John Le Gay Brereton - Career

Career

Brereton had several occupations and continued his writing, in 1896 he published Perdita, A Sonnet Record, and The Song of Brotherhood and Other Verses. These were followed in 1897 by Sweetheart Mine: Lyrics of Love and Friendship and by Landlopers in (1899), mostly prose, based on a walking tour with Dowell Philip O'Reilly. The verse in Brereton's earlier volumes was pleasant but not very distinguished, however Sea and Sky (1908), contained stronger work. In 1909 his volume Elizabethan Drama Notes and Studies proclaimed him a scholar of unusual ability and knowledge, and his studies in this period stimulated him to write his one-act play in blank verse To-Morrow: A Dramatic Sketch of the Character and Environment of Robert Greene. This is possibly the best Australian poetical play of its period, and has the merit belonging to comparatively few Australian plays that it is actable.

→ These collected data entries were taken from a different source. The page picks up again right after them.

Lemma get_descriptor_ptr_finds_witness :
  let s := mk_ubs (mk_udev 0 0 0 0 1 0 0 0 0 None 0 0 []) [] tt in
  get_descriptor_ptr scan_fuel USB_ENDPOINT_DESCRIPTOR 1 32 (concat stick_conf) 0 s = Ret (Some 25, s).
Proof.
  set (s := mk_ubs _ _ _). cbv zeta. transitivity (Ret (offsets USB_ENDPOINT_DESCRIPTOR 0 stick_conf !! 1%nat, s)); [|reflexivity].
  apply (get_descriptor_ptr_finds s USB_ENDPOINT_DESCRIPTOR 1 stick_conf []).
  - repeat constructor; eexists _, _; reflexivity.
  - discriminate.
  - apply Nat.leb_le. reflexivity.
Defined.

(** A device with these descriptors: the answer to the last request is what it
    sends next. *)
Definition device_desc : list Z := [18; 1; 0; 2; 0; 0; 0; 64; 0x81; 0x07; 0x51; 0x51; 0; 1; 1; 2; 3; 1].

Definition answer (req : list Z) : list Z :=
  let n := Z.to_nat (of_le2 (default 0 (req !! 6%nat)) (default 0 (req !! 7%nat))) in
  match req !! 3%nat with
  | Some 1 => take n device_desc
  | Some 2 => take n (concat stick_conf)
  | _ => []
  end.

#[local] Instance stick_controller : HostController (list Z) := {
  hc_read ud i size b := Ret (size, if size =? 0 then [] else answer b, 0, b);
  hc_write ud i data b := Ret (0, 0, b);
  hc_setup ud i req b := Ret (8, 0, req)
}.

Definition blank_pipe : usb_pipe := mk_pipe 0 0 0 0 0 0.

Definition plugged_in : ubs (list Z) :=
  mk_ubs (mk_udev 0 0 0 0 1 0 0 0 0 None 0 0 (replicate 16 blank_pipe))
    [mk_driver 0x09 0x00 0x00 0; mk_driver 0x08 0x06 0x50 1] [].

(** Its configuration: the mass storage driver, the two bulk pipes, the address. *)
Lemma configure_stick :
  exists s, configure 5 plugged_in = Ret (inr (mk_driver 0x08 0x06 0x50 1), s)
    /\ udev s = mk_udev 5 0x0781 0x5151 1 1 0x08 0x06 0x50 0 (Some (mk_driver 0x08 0x06 0x50 1))
         USB_STATUS_CONFIGURED 3
         (mk_pipe 0 0 0 64 0 0 :: mk_pipe 1 USB_PIPE_DIR_IN USB_PIPE_DATA_BULK 64 0 0
          :: mk_pipe 2 USB_PIPE_DIR_OUT USB_PIPE_DATA_BULK 64 0 0 :: replicate 13 blank_pipe).
Proof. eexists. split; [vm_compute; reflexivity|]. vm_compute. reflexivity. Qed.

End Usb_instances.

World War I led to Brereton producing a slender volume of verse published in 1919, The Burning Marl, dedicated to "All who have fought nobly". In 1921 he was appointed professor of English literature at the University of Sydney.

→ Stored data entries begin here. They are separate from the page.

(** A store, and how to replace it. *)
Record cell {V : Type} : Type := mk_cell { store_of : uhcis T -> gmap Z V; with_store : gmap Z V -> uhcis T -> uhcis T }.
Arguments cell V : clear implicits.

Definition QH : cell uhci_queue_head := mk_cell _ qhs set_qhs.
Definition TD : cell uhci_transfer_descriptor := mk_cell _ tds set_tds.
Definition TDC : cell Z := mk_cell _ tdcs set_tdcs.
Definition XFER : cell uhci_transfer_unit := mk_cell _ xfers set_xfers.
Definition IQ : cell Z := mk_cell _ iqs set_iqs.
Definition PIPE : cell upipe := mk_cell _ upipes set_upipes.
Definition UH : cell uhci := mk_cell _ uhs set_uhs.

(** [p->...] read, an assignment to a field of [*p], and a new object. *)
Definition load {V} (c : cell V) (p : Z) : U V :=
  fun s => match store_of c s !! p with Some v => Ret (v, s) | None => Stuck end.
Definition update {V} (c : cell V) (p : Z) (f : V -> V) : U unit :=
  v <-- load c p ;; modify (fun s => with_store c (<[p := f v]> (store_of c s)) s).
Definition create {V} (c : cell V) (p : Z) (v : V) : U unit :=
  modify (fun s => with_store c (<[p := v]> (store_of c s)) s).

Definition load_ui (p : Z) : U usb_interrupt :=
  fun s => match uis s !! p with Some v => Ret (v, s) | None => Stuck end.

Definition gh {A} (m : M hst A) : U A := zoom gheap set_gheap m.
Definition gk {A} (m : M kst A) : U A := gh (hop m).
Definition port_w (f : T -> T) : U unit := modify (fun s => set_io (f (io s)) s).
Definition port_r (f : T -> Z * T) : U Z := fun s => let '(v, t) := f (io s) in Ret (v, set_io t s).

(** [spinlock_acquire] and [spinlock_release] of a lock of this state. *)
Definition lock (prj : uhcis T -> spinlock_t) (upd : spinlock_t -> uhcis T -> uhcis T) : U unit :=
  l <-- gets prj ;; l' <-- gk (spinlock_acquire SYNC_IMPL l) ;; modify (upd l').
Definition unlock (prj : uhcis T -> spinlock_t) (upd : spinlock_t -> uhcis T -> uhcis T) : U unit :=
  l <-- gets prj ;; l' <-- gk (spinlock_release SYNC_IMPL l) ;; modify (upd l').
Definition lock_uh (u : Z) : U unit :=
  h <-- load UH u ;; l' <-- gk (spinlock_acquire SYNC_IMPL (xfer_qh_lock h)) ;; update UH u (set_xfer_qh_lock l').
Definition unlock_uh (u : Z) : U unit :=
  h <-- load UH u ;; l' <-- gk (spinlock_release SYNC_IMPL (xfer_qh_lock h)) ;; update UH u (set_xfer_qh_lock l').

(** ** uhci_pci.c: registers *)

Definition uhci_pci_read (iobase : Z) (ureg : uhci_reg) : U Z :=
  let iobase := u16 iobase in
  match ureg with
  | UHCI_COMMAND => v <-- port_r (inw iobase) ;; ret (u16 v)
  | UHCI_STATUS => v <-- port_r (inw (iobase + 0x02)) ;; ret (u16 v)
  | UHCI_INT_EN => v <-- port_r (inw (iobase + 0x04)) ;; ret (u16 v)
  | UHCI_FRAME_NUM => v <-- port_r (inw (iobase + 0x06)) ;; ret (u16 v)
  | UHCI_FRAME_BASE_ADDR => v <-- port_r (inl_ (iobase + 0x08)) ;; ret (u32 v)
  | UHCI_START_OF_FRAME_MD => v <-- port_r (inb (iobase + 0x0C)) ;; ret (u8 v)
  end.

Definition uhci_pci_write (iobase : Z) (ureg : uhci_reg) (data : Z) : U unit :=
  let iobase := u16 iobase in
  match ureg with
  | UHCI_COMMAND => port_w (outw (iobase + 0x00) (u16 data))
  | UHCI_STATUS => port_w (outw (iobase + 0x02) (u16 data))
  | UHCI_INT_EN => port_w (outw (iobase + 0x04) (u16 data))
  | UHCI_FRAME_NUM => port_w (outw (iobase + 0x06) (u16 data))
  | UHCI_FRAME_BASE_ADDR => port_w (outl (iobase + 0x08) (u32 data))
  | UHCI_START_OF_FRAME_MD => port_w (outb (iobase + 0x0C) (u8 data))
  end.

Definition uhci_pci_read_portsc (iobase port : Z) : U Z :=
  if 2 <=? port then ret 0 else v <-- port_r (inw (u16 iobase + 0x10 + port * 2)) ;; ret (u16 v).
Definition uhci_pci_write_portsc (iobase port data : Z) : U unit :=
  if 2 <=? port then ret tt else port_w (outw (u16 iobase + 0x10 + port * 2) (u16 data)).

Brereton produced a volume of poems, Swags Up (1928), and a collection of his prose articles and stories was published under the title of Knocking Round (1930). The sketches of Henry Lawson and Dowell O'Reilly are of particular interest. His edition of Lust's Dominion was sent to the Catholic University of Leuven, Belgium in 1914 but was thought lost in the German invasion; it was finally published there in 1931. So Long, Mick! a short one-act play in prose, was also published in 1931. Brereton contributed many letters and poems on diverse subjects to the Sydney Morning Herald, often under the pseudonym 'Basil Garstang'.